Output must match the data below exactly from its first line through the line that contains "Tab.GetActiveTerminalControl tab' = Some", with no other line.

[Start of section]

Lemma Scroll_keeps_its_control_witness :
  Tab.GetActiveTerminalControl sample_split_tab = Some 8 /\
  pending sample_split_env = [] /\
  1 ≠ Tab._activePane sample_split_tab /\
  Pane.GetTerminalControl 1 (Tab._rootPane sample_split_tab) = Some 7 /\
  exists tab' e',
    @perform_all sample_ColorHelper [Call_Scroll 3; Ev_GotFocus 1; Dispatch]
      (Tab.mkWorld (Some sample_split_tab) sample_split_env)
      = Some (Tab.mkWorld (Some tab') e') /\
    Tab.GetActiveTerminalControl tab' = Some 7 /\
    trace e' = trace sample_split_env
               ++ [ActivePaneChanged; ControlScrollViewport 8 3] /\
    Control.ScrollOffset (controls e' 8) = 3%Z /\
    (7 ≠ 8 -> Control.ScrollOffset (controls e' 7) = 0%Z) /\
    pending e' = [UpdateTitle_resume].
Proof.
  split; [reflexivity |]. split; [reflexivity |].
  split; [vm_compute; discriminate |]. split; [reflexivity |].
  apply (@Scroll_keeps_its_control sample_ColorHelper sample_split_tab
           sample_split_env 3 8 1 7);
    [reflexivity | reflexivity | vm_compute; discriminate | reflexivity].
Defined.

(** ** What every action preserves *)

Section Steps.

Context `{ColorHelper}.

Lemma bind_None {A B} (m : Tab.M A) (k : A -> Tab.M B) s :
  m s = None -> Tab.bind m k s = None.
Proof. unfold Tab.bind. by intros ->. Qed.
Lemma X14_fetch_matching_handle_witness :
  exists st',
    BitVM.fetch_from_ipfs fetching_env "e3b0c44298fc1c14QmRest" empty_store
    = (st', Ok BitVM.empty_block)
    /\ BitVM.load_block "e3b0c44298fc1c14" st' = (st', Ok (BitVM.BlockFile BitVM.empty_block)).
Proof.
  destruct (X14_fetch_matching_handle fetching_env "e3b0c44298fc1c14QmRest"
              BitVM.empty_block empty_store) as (st' & Hrun & Hload & _).
  - reflexivity.
  - vm_compute. reflexivity.
  - exists st'. split; [exact Hrun | exact Hload].
Defined.

(** ** Invariants over sequences of calls *)

Lemma fetch_from_ipfs_store (env : BitVM.Env) (handle : string) (st : BitVM.Store) :
  fst (BitVM.fetch_from_ipfs env handle st)
  = match BitVM.ipfs_get env handle with
    | Ok block =>
        fst (BitVM.store_rollup_block env block (Some (BitVM.content_id env block)) st)
    | Raise _ => st
    end.
Proof.
  unfold BitVM.fetch_from_ipfs, BitVM.try_except. unfold BitVM.mbind at 1.
  unfold BitVM.lift. destruct (BitVM.ipfs_get env handle) as [block|e]; [|reflexivity].
  unfold BitVM.mbind at 1.
  destruct (store_rollup_block_spec env block (Some (BitVM.content_id env block)) st)
    as (st' & Hrun & _). rewrite Hrun. reflexivity.
Qed.

Lemma store_keeps_keys_16 (env : BitVM.Env) (block : BitVM.Block) (id : option string)
    (st : BitVM.Store) :
  String.length (str_or id (BitVM.content_id env block)) = 16%nat ->
  block_keys_16 st ->
  block_keys_16 (fst (BitVM.store_rollup_block env block id st)).
Proof.
  intros Hid H16.
  destruct (store_rollup_block_spec env block id st) as (st' & Hrun & Hdb & _).
  rewrite Hrun. cbn [fst]. intros k b Hk. rewrite Hdb in Hk.
  destruct (decide (str_or id (BitVM.content_id env block) = k)) as [<- | Hne];
    [exact Hid|].
  rewrite lookup_insert_ne in Hk by exact Hne. exact (H16 k b Hk).
Qed.

Lemma run_call_keys_16 (st : BitVM.Store) (c : BitVM.Env * call) :
  is_tick (snd c) = false ->
  block_keys_16 st -> block_keys_16 (run_call st c).
Proof.
  intros Ht H16. destruct c as [env [block|handle|files]]; cbn [run_call];
    [| |discriminate Ht].
  - apply store_keeps_keys_16; [apply content_id_length | exact H16].
  - rewrite fetch_from_ipfs_store.
    destruct (BitVM.ipfs_get env handle) as [block|e]; [|exact H16].
    apply store_keeps_keys_16; [|exact H16].
    rewrite str_or_content_id. apply content_id_length.
Qed.

(** X15: starting from a store whose block records live under 16-character
    keys (the empty store is one), every sequence of calls that store
    blocks under their content ids or fetch handles, with any outcomes of
    the collaborators, leads to a store of the same kind, in which no
    derived file ([_proof], [_tree], [_log]) shares its key with a block
    record. Passes of the watcher are not among the calls. *)
Theorem X15_block_keys_invariant (calls : list (BitVM.Env * call)) (st : BitVM.Store) :
  no_tick calls = true ->
  block_keys_16 st ->
  block_keys_16 (run_calls calls st)
  /\ artifacts_apart (BitVM.db (run_calls calls st)).
Proof.
  intros Hnt H16.
  assert (H : block_keys_16 (run_calls calls st)).
  { revert st H16. induction calls as [|c calls IH]; intros st H16; [exact H16|].
    unfold no_tick in Hnt, IH. cbn [forallb] in Hnt.
    apply andb_true_iff in Hnt as [Hc Hnt].
    cbn [run_calls fold_left]. apply (IH Hnt). apply run_call_keys_16; [|exact H16].
    apply negb_true_iff. exact Hc. }
  split; [exact H | apply block_keys_16_apart, H].
Qed.

Lemma X15_block_keys_invariant_witness :
  artifacts_apart
    (BitVM.db (run_calls [(pinning_env, CallStore broken_block);
                          (pinning_env, CallFetch "QmAny"%string)] empty_store))
  /\ BitVM.db (run_calls [(pinning_env, CallStore broken_block);
                          (pinning_env, CallFetch "QmAny"%string)] empty_store)
       !! BitVM.content_id pinning_env broken_block
     = Some (BitVM.BlockFile broken_block)
  /\ BitVM.db (run_calls [(pinning_env, CallStore broken_block);
                          (pinning_env, CallFetch "QmAny"%string)] empty_store)
       !! BitVM.content_id pinning_env pinned_block
     = Some (BitVM.BlockFile pinned_block).
Proof.
  split; [|split; vm_compute; reflexivity].
  apply X15_block_keys_invariant; [reflexivity|].
  intros k block Hk. cbn [BitVM.db empty_store] in Hk.
  rewrite lookup_empty in Hk. discriminate.
Defined.

Lemma run_call_history (st : BitVM.Store) (c : BitVM.Env * call) :
  BitVM.history st `prefix_of` BitVM.history (run_call st c)
  /\ (is_tick (snd c) = false -> history_in_sync st -> history_in_sync (run_call st c)).
Proof.
  assert (Hstore : forall env block id,
            BitVM.history st
              `prefix_of` BitVM.history (fst (BitVM.store_rollup_block env block id st))
            /\ (history_in_sync st ->
                history_in_sync (fst (BitVM.store_rollup_block env block id st)))).
  { intros env block id.
    pose proof (store_rollup_block_history_file env block id st) as Hf.
    destruct (store_rollup_block_spec env block id st) as (st' & Hrun & _ & Hh).
    rewrite Hrun in Hf |- *. cbn [fst] in *. split.
    - rewrite Hh. apply prefix_app_r. reflexivity.
    - unfold history_in_sync. intros Hs. rewrite Hf, Hh.
      destruct (BitVM.which_ipfs env); [reflexivity|].
      rewrite app_nil_r. exact Hs. }
  destruct c as [env [block|handle|files]]; cbn [run_call snd is_tick].
  - destruct (Hstore env block None) as [Hp Hs]. split; [exact Hp | intros _; exact Hs].
  - rewrite fetch_from_ipfs_store.
    destruct (BitVM.ipfs_get env handle) as [block|e].
    + destruct (Hstore env block (Some (BitVM.content_id env block))) as [Hp Hs].
      split; [exact Hp | intros _; exact Hs].
    + split; [reflexivity | auto].
  - destruct (watch_tick_extends env files st) as (Hh & _).
    rewrite Hh. split; [reflexivity | discriminate].
Qed.

(** X16: [self.history] is append-only: over every sequence of calls that
    store blocks, fetch handles and run passes of the watcher, the history
    before is a prefix of the history after. Over the calls that store and
    fetch the history file follows it: if the file held the history before
    (as it does after [load_history]) it holds the history after, and
    [load_history] returns it. *)
Theorem X16_history_append_only (calls : list (BitVM.Env * call)) (st : BitVM.Store) :
  BitVM.history st `prefix_of` BitVM.history (run_calls calls st)
  /\ (no_tick calls = true ->
      history_in_sync st ->
      history_in_sync (run_calls calls st)
      /\ BitVM.load_history (run_calls calls st)
         = (run_calls calls st, Ok (BitVM.history (run_calls calls st)))).
Proof.
  split.
  - revert st. induction calls as [|c calls IH]; intros st; [reflexivity|].
    cbn [run_calls fold_left].
    etransitivity; [apply (proj1 (run_call_history st c)) | apply IH].
  - intros Hnt Hsync.
    assert (Hs : history_in_sync (run_calls calls st)).
    { revert st Hsync. induction calls as [|c calls IH]; intros st Hsync; [exact Hsync|].
      unfold no_tick in Hnt, IH. cbn [forallb] in Hnt.
      apply andb_true_iff in Hnt as [Hc Hnt].
      cbn [run_calls fold_left]. apply (IH Hnt).
      apply (proj2 (run_call_history st c)); [apply negb_true_iff; exact Hc | exact Hsync]. }
    split; [exact Hs|]. unfold BitVM.load_history.
    unfold history_in_sync in Hs. rewrite Hs. reflexivity.
Qed.

Lemma X16_history_append_only_witness :
  history_in_sync
    (run_calls [(pinning_env, CallFetch "QmAny"%string);
                (pinning_env, CallStore broken_block)] empty_store)
  /\ BitVM.hist_ipfs_hash
       <$> BitVM.history
             (run_calls [(pinning_env, CallFetch "QmAny"%string);
                         (pinning_env, CallStore broken_block)] empty_store)
     = ["Qmbatch-7"; "Qm"]%string.
Proof.
  split; [|vm_compute; reflexivity].
  apply (proj2 (X16_history_append_only
                  [(pinning_env, CallFetch "QmAny"%string);
                   (pinning_env, CallStore broken_block)] empty_store));
    reflexivity.
Defined.

(** ** The artifacts of [process_challenge] *)

Lemma scan_outputs_unbound (outputs : list string) :
  (Forall (fun script => startswith "OP_RETURN" script = false) outputs
   /\ BitVM.scan_outputs None outputs = Ok false)
  \/ (Exists (fun script => startswith "OP_RETURN" script = true) outputs
      /\ BitVM.scan_outputs None outputs = Raise (UnboundLocalError "commitment")).
Proof.
  induction outputs as [|script rest IH]; cbn [BitVM.scan_outputs].
  - left. split; [constructor | reflexivity].
  - destruct (startswith "OP_RETURN" script) eqn:Hp.
    + right. split; [left; exact Hp | reflexivity].
    + destruct IH as [[HF Hr] | [HE Hr]].
      * left. split; [constructor; assumption | exact Hr].
      * right. split; [right; exact HE | exact Hr].
Qed.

[End of section]

§ Task response:
Lemma Scroll_keeps_its_control_witness :
  Tab.GetActiveTerminalControl sample_split_tab = Some 8 /\
  pending sample_split_env = [] /\
  1 ≠ Tab._activePane sample_split_tab /\
  Pane.GetTerminalControl 1 (Tab._rootPane sample_split_tab) = Some 7 /\
  exists tab' e',
    @perform_all sample_ColorHelper [Call_Scroll 3; Ev_GotFocus 1; Dispatch]
      (Tab.mkWorld (Some sample_split_tab) sample_split_env)
      = Some (Tab.mkWorld (Some tab') e') /\
    Tab.GetActiveTerminalControl tab' = Some 7 /\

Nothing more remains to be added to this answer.